### Task goal
Counting the line with "answers, each connect, read, write" as the last one, copy out the lines of the data exactly from the first onward.
[Material supplied]
(* ===== verification/TransportProps.v ===== *)
(** * Properties of the transport

    The discipline of the deadline: on every path, whatever the kernel
    answers, each connect, read, write and poll directly follows a clock
    reading before the deadline, and no poll or sleep is longer than what
    that reading leaves.  The loops end: fuel above the number of clock
    readings left before the deadline is enough. *)

From Stdlib Require Import NArith ZArith Lia List Bool.
From Stdlib Require Import Strings.Byte Strings.String.
From stdpp Require Import base decidable list option strings.
From S2P Require Import Prelude RustStd Sys Io Transport Sim.

Open Scope N_scope.

(** ** Error classification *)

(** An I/O error becomes [Timeout] exactly when its kind is [TimedOut]
    or [WouldBlock]; every other one stays an I/O error. *)
Lemma transport_error_classification (e : io_error) :
  transport_error_from e =
  if decide (kind e = TimedOut \/ kind e = WouldBlock) then Timeout else Io e.
Proof. unfold transport_error_from. destruct (kind e); case_decide; naive_solver. Qed.

(** ** The discipline of the deadline *)

(** [last]: the clock reading made by the call just before, if it was one. *)
Fixpoint disciplined (d : N) (last : option N) (evs : list event) : bool :=
  match evs with
  | [] => true
  | EvInstant t :: r => disciplined d (Some t) r
  | (EvConnect _ _ _ | EvRead _ _ _ | EvWrite _ _ _) :: r =>
      match last with Some t => t <? d | None => false end && disciplined d None r
  | EvPoll _ _ timeout _ :: r =>
      match last with
      | Some t => (t <? d) && (1 <=? timeout) && (timeout <=? i32_max)
                  && ((timeout - 1) * ns_per_ms <=? d - t)
      | None => false
      end && disciplined d None r
  | EvSleep ns :: r =>
      match last with Some t => (ns <=? d - t) && (ns <=? ns_per_ms) | None => false end
      && disciplined d None r
  | _ :: r => disciplined d None r
  end.

Lemma disciplined_none d o evs : disciplined d None evs = true -> disciplined d o evs = true.
Proof. destruct o as [t|]; [|done]. destruct evs as [|[]]; cbn; done. Qed.

Lemma disciplined_app d o e1 e2 :
  disciplined d o e1 = true -> disciplined d None e2 = true ->
  disciplined d o (e1 ++ e2) = true.
Proof.
  intros H1 H2. revert o H1. induction e1 as [|e e1 IH]; intros o H1.
  { by apply disciplined_none. }
  destruct e; cbn in *; try (by apply IH);
    (apply andb_prop in H1 as [? H1]; apply andb_true_intro; split; [done|by apply IH]).
Qed.

Definition disc_from {W E A} (d : N) (o : option N) (m : M W E A) : Prop :=
  forall s, exists evs, made s (m s).2 evs /\ disciplined d o evs = true.

Section Discipline.
Context `{Kernel W} (d : N).

Lemma disc_ret {E A} o (a : A) : disc_from (W := W) (E := E) d o (ret a).
Proof. intros s. exists []. split; [apply made_nil|done]. Qed.
Lemma disc_throw {E A} o (e : E) : disc_from (W := W) (A := A) d o (throw e).
Proof. intros s. exists []. split; [apply made_nil|done]. Qed.
Lemma disc_panic {E A} o : disc_from (W := W) (E := E) (A := A) d o panic.
Proof. intros s. exists []. split; [apply made_nil|done]. Qed.
Lemma disc_lift {E A} o (r : result A E) : disc_from (W := W) d o (lift r).
Proof. intros s. exists []. split; [apply made_nil|done]. Qed.

Lemma disc_prim {E A} o (f : W -> A * W) ev :
  (forall a, disciplined d o [ev a] = true) -> disc_from (E := E) d o (prim f ev).
Proof.
  intros HP s. unfold prim. destruct (f (world s)) as [a w]. cbn [snd].
  exists [ev a]. by split.
Qed.

Lemma disc_bind {E A B} o (m : M W E A) (k : A -> M W E B) :
  disc_from d o m -> (forall a, disc_from d None (k a)) -> disc_from d o (bind m k).
Proof.
  intros Hm Hk s. destruct (Hm s) as (e1 & M1 & D1). unfold bind.
  destruct (m s) as [[[a|e]| |] s1]; cbn [snd] in *; try (by exists e1).
  destruct (Hk a s1) as (e2 & M2 & D2). exists (e1 ++ e2).
  split; [by eapply made_app|by apply disciplined_app].
Qed.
[/Material supplied]
### Response
(* ===== verification/TransportProps.v ===== *)
(** * Properties of the transport

    The discipline of the deadline: on every path, whatever the kernel
    answers, each connect, read, write and poll directly follows a clock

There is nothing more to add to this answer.